Stored items from a collection

#####

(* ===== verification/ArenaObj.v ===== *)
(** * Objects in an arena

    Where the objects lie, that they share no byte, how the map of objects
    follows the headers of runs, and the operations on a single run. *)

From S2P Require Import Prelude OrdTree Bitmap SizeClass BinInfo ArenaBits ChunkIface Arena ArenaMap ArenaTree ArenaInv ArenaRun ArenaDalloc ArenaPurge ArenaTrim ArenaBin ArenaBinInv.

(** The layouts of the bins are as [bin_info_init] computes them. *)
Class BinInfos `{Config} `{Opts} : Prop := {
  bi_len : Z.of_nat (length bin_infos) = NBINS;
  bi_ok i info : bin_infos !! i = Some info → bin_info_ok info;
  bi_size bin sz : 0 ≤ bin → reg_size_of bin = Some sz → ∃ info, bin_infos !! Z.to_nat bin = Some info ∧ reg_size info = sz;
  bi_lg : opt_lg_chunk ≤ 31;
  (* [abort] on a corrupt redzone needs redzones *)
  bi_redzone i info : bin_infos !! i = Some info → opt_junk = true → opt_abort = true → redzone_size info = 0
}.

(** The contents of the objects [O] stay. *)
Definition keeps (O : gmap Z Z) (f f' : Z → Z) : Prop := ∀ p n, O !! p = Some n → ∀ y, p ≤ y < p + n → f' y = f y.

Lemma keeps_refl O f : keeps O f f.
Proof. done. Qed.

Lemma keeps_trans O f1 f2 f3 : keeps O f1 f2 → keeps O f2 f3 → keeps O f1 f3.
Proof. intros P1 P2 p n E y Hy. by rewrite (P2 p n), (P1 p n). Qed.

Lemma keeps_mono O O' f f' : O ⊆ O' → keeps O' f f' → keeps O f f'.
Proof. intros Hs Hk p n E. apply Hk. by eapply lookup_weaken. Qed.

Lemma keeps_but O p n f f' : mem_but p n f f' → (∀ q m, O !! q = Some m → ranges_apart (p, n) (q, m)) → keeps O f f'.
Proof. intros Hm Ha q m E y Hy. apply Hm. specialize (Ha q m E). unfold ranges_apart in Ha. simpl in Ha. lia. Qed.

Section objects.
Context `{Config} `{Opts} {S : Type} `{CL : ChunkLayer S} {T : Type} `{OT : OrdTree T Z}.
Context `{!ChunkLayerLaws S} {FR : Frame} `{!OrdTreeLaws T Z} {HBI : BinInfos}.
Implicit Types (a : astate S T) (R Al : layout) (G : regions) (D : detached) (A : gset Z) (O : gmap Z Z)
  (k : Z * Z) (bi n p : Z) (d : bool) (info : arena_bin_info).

#####

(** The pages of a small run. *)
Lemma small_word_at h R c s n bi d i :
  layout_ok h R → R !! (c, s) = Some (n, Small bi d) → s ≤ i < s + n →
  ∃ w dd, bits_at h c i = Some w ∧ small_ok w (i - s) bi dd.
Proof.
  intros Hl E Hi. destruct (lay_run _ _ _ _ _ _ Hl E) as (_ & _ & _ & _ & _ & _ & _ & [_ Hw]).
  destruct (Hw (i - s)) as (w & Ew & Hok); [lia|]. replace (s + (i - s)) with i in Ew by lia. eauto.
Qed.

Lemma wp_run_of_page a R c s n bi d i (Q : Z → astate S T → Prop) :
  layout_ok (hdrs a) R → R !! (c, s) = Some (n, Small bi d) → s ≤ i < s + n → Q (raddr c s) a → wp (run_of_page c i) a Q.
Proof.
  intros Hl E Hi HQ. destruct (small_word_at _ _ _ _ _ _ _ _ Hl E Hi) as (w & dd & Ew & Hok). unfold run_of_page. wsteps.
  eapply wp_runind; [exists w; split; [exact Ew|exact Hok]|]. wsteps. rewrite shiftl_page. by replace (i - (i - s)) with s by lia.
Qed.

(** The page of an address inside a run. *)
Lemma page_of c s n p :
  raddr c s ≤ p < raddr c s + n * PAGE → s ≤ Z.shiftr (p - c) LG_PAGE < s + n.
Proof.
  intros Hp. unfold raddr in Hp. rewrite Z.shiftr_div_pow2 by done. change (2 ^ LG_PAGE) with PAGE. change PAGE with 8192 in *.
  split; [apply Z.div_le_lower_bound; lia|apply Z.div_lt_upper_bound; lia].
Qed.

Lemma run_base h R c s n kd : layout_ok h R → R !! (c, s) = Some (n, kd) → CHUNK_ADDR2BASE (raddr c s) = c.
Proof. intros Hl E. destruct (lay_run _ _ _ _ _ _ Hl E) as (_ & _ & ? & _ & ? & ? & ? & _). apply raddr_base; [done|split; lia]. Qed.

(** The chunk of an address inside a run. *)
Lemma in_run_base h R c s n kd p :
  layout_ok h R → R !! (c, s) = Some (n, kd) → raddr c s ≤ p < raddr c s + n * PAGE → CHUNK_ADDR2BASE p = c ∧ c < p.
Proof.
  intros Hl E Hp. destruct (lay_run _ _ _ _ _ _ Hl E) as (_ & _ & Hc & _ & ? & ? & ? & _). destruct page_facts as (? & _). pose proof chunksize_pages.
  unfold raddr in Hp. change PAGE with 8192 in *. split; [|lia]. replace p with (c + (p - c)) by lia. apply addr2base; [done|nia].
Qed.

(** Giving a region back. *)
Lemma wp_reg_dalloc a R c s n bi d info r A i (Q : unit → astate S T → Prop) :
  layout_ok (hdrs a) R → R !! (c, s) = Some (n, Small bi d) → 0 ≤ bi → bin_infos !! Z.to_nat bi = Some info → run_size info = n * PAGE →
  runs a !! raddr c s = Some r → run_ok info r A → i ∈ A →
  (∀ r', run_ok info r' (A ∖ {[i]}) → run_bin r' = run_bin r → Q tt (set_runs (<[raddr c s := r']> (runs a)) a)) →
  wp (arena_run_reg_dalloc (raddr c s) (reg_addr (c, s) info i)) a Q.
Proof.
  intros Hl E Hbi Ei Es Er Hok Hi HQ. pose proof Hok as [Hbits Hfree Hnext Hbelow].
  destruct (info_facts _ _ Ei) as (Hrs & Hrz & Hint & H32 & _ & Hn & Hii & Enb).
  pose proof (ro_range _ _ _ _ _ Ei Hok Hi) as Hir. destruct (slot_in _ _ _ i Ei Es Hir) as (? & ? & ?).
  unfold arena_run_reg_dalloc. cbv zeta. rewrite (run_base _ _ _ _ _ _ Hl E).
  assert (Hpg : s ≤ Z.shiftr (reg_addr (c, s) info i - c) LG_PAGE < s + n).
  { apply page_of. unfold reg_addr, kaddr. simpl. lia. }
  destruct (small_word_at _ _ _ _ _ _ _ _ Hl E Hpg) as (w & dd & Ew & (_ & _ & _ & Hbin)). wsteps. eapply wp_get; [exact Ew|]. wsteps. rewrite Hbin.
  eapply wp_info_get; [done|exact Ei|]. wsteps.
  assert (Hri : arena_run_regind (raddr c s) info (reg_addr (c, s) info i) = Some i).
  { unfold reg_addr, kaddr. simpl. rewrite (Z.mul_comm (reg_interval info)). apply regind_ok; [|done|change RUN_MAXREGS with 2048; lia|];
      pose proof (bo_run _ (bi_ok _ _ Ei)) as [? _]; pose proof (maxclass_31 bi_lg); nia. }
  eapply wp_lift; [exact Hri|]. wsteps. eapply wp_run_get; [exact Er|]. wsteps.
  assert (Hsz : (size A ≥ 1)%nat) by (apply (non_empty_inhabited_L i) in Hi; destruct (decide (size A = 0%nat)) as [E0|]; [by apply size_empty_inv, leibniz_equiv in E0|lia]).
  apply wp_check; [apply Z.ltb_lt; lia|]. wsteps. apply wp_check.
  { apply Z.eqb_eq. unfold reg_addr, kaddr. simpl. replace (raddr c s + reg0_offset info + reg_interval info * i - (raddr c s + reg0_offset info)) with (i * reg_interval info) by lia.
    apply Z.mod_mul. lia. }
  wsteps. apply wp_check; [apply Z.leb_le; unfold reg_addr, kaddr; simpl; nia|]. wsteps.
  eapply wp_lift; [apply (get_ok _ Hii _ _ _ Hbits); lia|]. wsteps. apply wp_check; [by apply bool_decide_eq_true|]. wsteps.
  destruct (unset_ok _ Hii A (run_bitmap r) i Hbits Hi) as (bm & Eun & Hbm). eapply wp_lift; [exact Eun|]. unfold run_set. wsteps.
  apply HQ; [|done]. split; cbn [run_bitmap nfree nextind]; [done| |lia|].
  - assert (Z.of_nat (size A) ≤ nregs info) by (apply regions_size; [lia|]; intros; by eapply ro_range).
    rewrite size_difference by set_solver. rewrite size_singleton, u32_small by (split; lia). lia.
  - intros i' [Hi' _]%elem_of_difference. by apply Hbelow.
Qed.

#####

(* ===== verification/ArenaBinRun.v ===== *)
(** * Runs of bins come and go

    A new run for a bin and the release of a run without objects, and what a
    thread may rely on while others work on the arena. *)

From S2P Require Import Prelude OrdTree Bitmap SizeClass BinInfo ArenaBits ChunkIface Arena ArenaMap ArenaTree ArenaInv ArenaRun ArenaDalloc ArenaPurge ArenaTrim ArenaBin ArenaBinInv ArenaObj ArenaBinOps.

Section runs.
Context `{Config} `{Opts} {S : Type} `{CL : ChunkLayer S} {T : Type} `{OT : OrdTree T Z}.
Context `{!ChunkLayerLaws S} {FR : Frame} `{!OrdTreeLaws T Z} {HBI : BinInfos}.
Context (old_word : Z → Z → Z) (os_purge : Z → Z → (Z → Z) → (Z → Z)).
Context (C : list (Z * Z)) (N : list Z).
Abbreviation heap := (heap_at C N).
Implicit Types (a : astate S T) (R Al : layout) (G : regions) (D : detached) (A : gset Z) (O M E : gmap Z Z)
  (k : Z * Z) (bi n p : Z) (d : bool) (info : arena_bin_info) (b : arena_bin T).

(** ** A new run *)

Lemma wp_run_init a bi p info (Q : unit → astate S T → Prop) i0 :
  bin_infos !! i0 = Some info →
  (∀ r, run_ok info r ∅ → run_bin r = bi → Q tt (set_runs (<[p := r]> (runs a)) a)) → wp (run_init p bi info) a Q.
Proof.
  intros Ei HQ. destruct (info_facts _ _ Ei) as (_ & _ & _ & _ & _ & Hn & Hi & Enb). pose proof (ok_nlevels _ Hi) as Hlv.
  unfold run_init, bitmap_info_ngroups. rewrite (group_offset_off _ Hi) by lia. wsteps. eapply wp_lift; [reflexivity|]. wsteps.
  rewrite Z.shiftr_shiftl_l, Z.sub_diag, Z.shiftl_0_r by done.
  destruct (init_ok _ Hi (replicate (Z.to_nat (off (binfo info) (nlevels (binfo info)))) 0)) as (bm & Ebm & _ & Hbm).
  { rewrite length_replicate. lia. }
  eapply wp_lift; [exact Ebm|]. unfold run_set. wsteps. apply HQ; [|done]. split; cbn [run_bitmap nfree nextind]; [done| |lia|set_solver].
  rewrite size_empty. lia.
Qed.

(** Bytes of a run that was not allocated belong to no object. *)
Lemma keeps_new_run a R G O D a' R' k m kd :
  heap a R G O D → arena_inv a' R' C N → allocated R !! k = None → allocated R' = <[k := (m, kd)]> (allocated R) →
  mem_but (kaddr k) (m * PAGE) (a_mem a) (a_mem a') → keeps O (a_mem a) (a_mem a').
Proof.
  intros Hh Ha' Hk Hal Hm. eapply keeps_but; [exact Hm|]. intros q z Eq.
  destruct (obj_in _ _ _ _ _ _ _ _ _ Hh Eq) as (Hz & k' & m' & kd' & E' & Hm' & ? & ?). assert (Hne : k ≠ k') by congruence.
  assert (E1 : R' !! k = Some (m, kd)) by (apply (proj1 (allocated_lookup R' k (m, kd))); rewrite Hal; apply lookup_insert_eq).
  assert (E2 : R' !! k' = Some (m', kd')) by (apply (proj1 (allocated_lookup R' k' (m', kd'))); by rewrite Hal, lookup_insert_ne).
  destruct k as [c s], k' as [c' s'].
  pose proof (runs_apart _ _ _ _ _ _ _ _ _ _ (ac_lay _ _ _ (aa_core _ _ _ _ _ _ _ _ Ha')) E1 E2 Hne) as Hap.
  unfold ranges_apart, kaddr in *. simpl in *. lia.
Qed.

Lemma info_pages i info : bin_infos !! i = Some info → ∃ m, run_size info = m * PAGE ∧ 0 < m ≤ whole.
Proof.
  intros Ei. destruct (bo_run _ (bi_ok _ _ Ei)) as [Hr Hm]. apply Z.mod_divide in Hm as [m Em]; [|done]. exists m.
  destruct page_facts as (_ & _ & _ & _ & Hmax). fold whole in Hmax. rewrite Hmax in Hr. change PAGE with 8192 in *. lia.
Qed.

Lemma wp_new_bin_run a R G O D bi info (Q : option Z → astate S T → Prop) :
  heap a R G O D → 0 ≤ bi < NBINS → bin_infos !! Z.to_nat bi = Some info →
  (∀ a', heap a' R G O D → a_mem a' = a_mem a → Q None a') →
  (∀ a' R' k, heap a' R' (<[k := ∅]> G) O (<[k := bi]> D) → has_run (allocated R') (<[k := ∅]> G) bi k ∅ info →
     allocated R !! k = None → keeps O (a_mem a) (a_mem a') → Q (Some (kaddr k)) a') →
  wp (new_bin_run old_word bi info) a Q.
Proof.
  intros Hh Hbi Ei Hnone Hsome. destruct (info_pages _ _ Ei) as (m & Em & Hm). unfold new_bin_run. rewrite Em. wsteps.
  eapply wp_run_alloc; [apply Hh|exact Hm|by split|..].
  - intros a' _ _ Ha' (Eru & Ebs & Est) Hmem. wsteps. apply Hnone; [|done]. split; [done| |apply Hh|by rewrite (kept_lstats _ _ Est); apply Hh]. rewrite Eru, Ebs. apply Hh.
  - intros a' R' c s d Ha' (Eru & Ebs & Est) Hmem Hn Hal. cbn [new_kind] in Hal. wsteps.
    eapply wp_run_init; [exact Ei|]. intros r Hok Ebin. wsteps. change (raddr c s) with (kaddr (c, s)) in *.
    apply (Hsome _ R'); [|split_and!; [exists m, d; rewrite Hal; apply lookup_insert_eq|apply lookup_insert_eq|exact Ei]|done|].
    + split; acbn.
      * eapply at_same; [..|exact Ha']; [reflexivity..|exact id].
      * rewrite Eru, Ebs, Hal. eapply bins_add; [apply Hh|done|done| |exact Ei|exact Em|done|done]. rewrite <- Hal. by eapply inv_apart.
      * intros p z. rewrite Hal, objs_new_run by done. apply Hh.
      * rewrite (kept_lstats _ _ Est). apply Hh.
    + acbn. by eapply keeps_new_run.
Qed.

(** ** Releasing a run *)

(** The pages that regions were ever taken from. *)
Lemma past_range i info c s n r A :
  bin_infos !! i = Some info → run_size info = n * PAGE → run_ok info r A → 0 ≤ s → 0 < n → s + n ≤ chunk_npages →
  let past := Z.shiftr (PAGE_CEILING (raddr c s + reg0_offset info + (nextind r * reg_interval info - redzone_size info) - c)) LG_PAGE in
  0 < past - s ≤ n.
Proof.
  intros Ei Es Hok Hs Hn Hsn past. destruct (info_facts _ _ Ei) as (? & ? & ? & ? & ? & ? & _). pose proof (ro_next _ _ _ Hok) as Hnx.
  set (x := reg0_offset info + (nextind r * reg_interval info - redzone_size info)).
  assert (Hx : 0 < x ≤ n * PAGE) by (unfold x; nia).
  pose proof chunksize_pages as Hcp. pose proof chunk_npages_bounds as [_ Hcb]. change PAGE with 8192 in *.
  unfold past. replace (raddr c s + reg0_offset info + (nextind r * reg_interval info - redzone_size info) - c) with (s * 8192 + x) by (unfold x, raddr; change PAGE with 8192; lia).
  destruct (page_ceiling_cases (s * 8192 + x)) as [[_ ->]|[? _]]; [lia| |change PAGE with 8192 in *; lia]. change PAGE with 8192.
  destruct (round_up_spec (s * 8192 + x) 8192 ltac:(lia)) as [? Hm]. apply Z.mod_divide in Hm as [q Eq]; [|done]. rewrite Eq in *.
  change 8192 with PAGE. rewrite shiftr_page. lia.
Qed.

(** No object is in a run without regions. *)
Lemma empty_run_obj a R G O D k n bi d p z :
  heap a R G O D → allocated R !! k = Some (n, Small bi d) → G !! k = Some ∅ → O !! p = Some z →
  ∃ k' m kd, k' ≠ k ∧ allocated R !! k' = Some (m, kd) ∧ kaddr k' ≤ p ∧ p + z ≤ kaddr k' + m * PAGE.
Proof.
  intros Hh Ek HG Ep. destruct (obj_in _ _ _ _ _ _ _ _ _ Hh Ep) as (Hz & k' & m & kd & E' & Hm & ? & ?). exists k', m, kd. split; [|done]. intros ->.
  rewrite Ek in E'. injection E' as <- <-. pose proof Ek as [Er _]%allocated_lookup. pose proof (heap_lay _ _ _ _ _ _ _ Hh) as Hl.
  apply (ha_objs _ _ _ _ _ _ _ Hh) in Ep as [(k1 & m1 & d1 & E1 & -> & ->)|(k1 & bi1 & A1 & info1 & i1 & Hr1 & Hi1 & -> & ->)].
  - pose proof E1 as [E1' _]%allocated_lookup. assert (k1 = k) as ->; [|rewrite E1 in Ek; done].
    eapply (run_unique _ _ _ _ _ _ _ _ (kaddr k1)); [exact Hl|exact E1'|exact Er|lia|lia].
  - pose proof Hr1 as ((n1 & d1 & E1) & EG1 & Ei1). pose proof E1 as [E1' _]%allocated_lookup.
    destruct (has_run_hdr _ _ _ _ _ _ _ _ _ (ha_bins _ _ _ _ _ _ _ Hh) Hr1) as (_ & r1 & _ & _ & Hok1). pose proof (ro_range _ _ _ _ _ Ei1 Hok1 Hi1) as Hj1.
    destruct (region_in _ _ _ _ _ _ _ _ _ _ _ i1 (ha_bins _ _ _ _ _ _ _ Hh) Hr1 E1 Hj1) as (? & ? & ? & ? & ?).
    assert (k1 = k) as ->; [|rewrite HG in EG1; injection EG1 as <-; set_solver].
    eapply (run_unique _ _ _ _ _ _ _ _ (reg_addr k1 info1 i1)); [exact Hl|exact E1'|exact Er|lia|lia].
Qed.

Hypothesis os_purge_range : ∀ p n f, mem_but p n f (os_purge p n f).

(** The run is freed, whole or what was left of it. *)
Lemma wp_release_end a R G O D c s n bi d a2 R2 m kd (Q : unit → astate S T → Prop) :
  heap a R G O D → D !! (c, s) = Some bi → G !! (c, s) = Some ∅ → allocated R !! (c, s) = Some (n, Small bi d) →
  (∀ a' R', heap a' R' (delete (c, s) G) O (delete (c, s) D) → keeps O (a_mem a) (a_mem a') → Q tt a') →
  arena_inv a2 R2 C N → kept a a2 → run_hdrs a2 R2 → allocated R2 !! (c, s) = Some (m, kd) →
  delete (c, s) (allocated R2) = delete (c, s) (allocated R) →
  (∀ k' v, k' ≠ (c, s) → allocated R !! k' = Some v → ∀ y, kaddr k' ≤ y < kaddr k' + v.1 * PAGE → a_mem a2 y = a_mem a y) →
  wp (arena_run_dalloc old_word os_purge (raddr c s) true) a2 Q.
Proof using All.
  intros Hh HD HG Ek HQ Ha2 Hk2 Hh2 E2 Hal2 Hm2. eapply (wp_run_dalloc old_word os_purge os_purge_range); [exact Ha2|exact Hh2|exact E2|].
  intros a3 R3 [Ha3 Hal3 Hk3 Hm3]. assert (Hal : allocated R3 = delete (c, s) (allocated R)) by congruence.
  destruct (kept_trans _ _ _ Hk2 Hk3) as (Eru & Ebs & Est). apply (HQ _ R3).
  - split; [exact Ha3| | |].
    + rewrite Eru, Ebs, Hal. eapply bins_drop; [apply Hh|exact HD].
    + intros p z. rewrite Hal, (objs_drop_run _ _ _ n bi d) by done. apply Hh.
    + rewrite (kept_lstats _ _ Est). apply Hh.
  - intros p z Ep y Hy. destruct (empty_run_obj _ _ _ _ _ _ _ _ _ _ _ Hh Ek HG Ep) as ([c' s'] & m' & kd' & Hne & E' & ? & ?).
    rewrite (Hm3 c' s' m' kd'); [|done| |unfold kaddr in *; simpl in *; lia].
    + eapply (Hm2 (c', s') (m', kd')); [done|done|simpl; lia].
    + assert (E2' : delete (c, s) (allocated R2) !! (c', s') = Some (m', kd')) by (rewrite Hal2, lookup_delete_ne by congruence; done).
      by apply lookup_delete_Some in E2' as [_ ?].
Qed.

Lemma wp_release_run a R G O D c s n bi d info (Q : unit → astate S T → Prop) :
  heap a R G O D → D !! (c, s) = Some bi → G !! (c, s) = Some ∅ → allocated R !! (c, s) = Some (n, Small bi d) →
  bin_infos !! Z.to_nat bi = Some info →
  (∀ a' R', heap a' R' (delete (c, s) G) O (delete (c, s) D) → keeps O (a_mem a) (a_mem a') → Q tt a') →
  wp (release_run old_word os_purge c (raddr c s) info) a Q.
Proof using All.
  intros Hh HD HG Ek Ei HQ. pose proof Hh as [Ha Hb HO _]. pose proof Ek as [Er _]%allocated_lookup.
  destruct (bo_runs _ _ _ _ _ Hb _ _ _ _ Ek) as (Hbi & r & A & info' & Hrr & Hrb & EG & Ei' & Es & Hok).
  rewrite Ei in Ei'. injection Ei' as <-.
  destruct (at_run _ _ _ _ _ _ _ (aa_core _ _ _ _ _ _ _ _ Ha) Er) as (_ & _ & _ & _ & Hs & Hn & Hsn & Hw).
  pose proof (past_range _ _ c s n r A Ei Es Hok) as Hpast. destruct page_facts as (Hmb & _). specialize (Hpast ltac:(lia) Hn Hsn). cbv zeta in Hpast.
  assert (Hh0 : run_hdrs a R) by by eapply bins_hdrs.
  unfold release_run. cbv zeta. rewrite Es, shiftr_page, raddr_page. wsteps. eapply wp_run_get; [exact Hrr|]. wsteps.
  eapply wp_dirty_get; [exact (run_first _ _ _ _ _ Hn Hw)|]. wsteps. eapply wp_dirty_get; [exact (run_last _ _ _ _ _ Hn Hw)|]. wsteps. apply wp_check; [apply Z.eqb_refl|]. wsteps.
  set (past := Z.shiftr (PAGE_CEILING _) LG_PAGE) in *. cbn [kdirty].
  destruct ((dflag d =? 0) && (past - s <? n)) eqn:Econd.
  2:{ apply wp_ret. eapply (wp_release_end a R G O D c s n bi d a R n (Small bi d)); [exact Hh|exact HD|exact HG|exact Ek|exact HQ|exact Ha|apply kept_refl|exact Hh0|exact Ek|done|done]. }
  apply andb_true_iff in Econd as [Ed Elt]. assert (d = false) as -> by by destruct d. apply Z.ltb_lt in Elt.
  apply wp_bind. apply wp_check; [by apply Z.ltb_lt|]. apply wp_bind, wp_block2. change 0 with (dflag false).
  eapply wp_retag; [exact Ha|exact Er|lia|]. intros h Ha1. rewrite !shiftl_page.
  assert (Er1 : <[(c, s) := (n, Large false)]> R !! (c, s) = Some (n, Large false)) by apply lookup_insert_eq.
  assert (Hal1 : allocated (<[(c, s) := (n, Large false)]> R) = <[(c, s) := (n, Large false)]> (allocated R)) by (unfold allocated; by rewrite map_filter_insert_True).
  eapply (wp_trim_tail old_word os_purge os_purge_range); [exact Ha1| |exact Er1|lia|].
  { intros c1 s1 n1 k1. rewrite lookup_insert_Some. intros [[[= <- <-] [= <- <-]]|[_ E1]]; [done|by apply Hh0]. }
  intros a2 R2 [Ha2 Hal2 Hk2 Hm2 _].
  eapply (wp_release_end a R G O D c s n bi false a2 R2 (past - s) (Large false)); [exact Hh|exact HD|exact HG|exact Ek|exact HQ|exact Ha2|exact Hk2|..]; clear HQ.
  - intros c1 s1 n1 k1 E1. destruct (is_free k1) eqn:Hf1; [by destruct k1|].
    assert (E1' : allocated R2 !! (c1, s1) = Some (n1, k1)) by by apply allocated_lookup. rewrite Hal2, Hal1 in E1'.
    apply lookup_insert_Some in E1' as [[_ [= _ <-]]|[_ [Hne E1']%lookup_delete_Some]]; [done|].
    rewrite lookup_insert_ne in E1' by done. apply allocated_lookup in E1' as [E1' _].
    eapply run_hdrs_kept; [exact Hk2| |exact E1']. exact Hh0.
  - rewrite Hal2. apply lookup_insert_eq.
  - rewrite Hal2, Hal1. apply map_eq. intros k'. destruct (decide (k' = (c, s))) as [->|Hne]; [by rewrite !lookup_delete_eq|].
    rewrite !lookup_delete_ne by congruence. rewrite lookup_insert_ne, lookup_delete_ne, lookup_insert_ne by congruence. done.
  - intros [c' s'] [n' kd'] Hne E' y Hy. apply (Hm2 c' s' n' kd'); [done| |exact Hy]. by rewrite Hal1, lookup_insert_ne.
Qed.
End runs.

#####

PROBLEM DETAILS: Working from the records above, write out verbatim only the lines from the line containing "(* ===== verification/ArenaObj.v ===== *)" through the line containing "follows the headers".

TASK SOLUTION:
(* ===== verification/ArenaObj.v ===== *)
(** * Objects in an arena

    Where the objects lie, that they share no byte, how the map of objects
    follows the headers of runs, and the operations on a single run. *)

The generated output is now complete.